El retroceso en la comparación interanual obedeció al agotamiento de la liquidez extraordinaria aportada por el aguinaldo en el mes anterior. Su ausencia, combinada con la mayor incidencia de las tarifas de servicios sobre el presupuesto familiar, profundizó la cautela del consumidor. Esto derivó en una demanda defensiva que acotó las compras a bienes indispensables de la canasta básica, fármacos recetados e insumos de reposición inmediata.
En cuanto a la percepción cualitativa sobre el estado del negocio, el 48,1% de los comerciantes consultados por la CAME sostuvo que su nivel de actividad se mantuvo estable con relación al mismo período del año anterior, cifra que evidenció un descenso de dos puntos porcentuales respecto del relevamiento de junio.Esta retracción en la lectura neutral se tradujo de forma directa en un incremento de las valoraciones pesimistas. La proporción de comercios que definió su escenario operativo como desfavorable ascendió del 43,1% al 44,5% durante el último mes, señaló el informe.
En cuanto a las proyecciones a 12 meses, el 46,3% de los relevados prevé que su nivel de actividad no experimentará cambios significativos, agregó el documento.
Respecto de las decisiones de financiamiento, el 61,5% de los locales consideró que la coyuntura resulta “desfavorable para concretar nuevas inversiones de capital”, mientras que el 14% la consideró “oportuna” y el 24,5% optó por no fijar posición.
Los rubros que registraron las mayores caídas
Seis de los siete sectores relevados finalizaron julio con bajas frente al mismo mes del año pasado.

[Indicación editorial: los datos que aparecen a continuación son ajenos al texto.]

(* ------------------------------------------------------------------ *)
(** ** Properties *)

(** C14: no key is lost and no wake-up is missed, wherever interrupts strike.
    From the creation of the stream, in every state that interrupts and polls
    can reach in any interleaving: the scancodes accepted are the ones returned,
    then the one a poll holds, then those in the queue, in order; the queue
    never holds more than 100, and an interrupt is refused only when it does;
    and if the task sleeps then every accepted scancode has been returned and
    the next accepted one wakes it. *)
Theorem keyboard_stream_correct {Q W} `{ArrayQueueLaws Q} `{AtomicWakerLaws W}
    (k : keyboard_state Q W) (v : world Q W) :
  KeyboardScancodeStream_new keyboard_init = Ret k ->
  rtc kb_step (mkWorld k Running_task [] []) v ->
  exists q, SCANCODE_QUEUE (kb v) = Some q /\ (length (queue_elements q) <= 100)%nat /\
    accepted v = returned v ++ in_hand (point v) ++ queue_elements q /\
    (forall x ok woken k', add_keyboard_scancode x (kb v) = (ok, woken, k') ->
       (ok = false <-> length (queue_elements q) = 100%nat) /\
       (point v = Asleep -> accepted v = returned v /\ ok = true /\ woken = Some TASK)).
Proof.
  intros Hk Hr. destruct (kb_reach_inv k v Hk Hr) as [(q & Hq & Hc & Hl & Ha) Hs _].
  exists q. split_and!; try done. intros x ok woken k' E.
  destruct (add_scancode_spec x (kb v) q Hq Hc) as (ok2 & w2 & k2 & q' & E2 & _ & _ & Hok & _ & Hw).
  rewrite E in E2. injection E2 as <- <- <-. rewrite Hok in *. split.
  - rewrite Nat.ltb_ge. lia.
  - intros Hp. destruct (Hs Hp) as [Hwk Hall]. split; [done|].
    rewrite Hp, Hall in Ha. symmetry in Ha.
    assert (He : queue_elements q = []).
    { destruct (queue_elements q) as [|y l] eqn:El; [done|]. exfalso. revert Ha. by apply app_neq_self. }
    rewrite He in *. simpl in *. split; [done|]. congruence.
Qed.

Los descensos más pronunciados correspondieron a Textil e indumentaria (-5,6%); Bazar, decoración, textiles para el hogar y muebles (-5,5%); y Alimentos y bebidas (-5,4%).
El único segmento que cerró con un resultado positivo fue Ferretería, materiales eléctricos y materiales para la construcción, que registró una mejora interanual del 1%.
El informe de la CAME detectó que las ventas online realizadas por comercios con local a la calle tuvieron un incremento interanual del 14,9%.
Ante este panorama de márgenes comprimidos por alzas en los costos de reposición y el encarecimiento logístico, el empresariado pyme sostuvo una postura de cautela financiera, congelando planes de inversión para priorizar el sostenimiento del flujo operativo.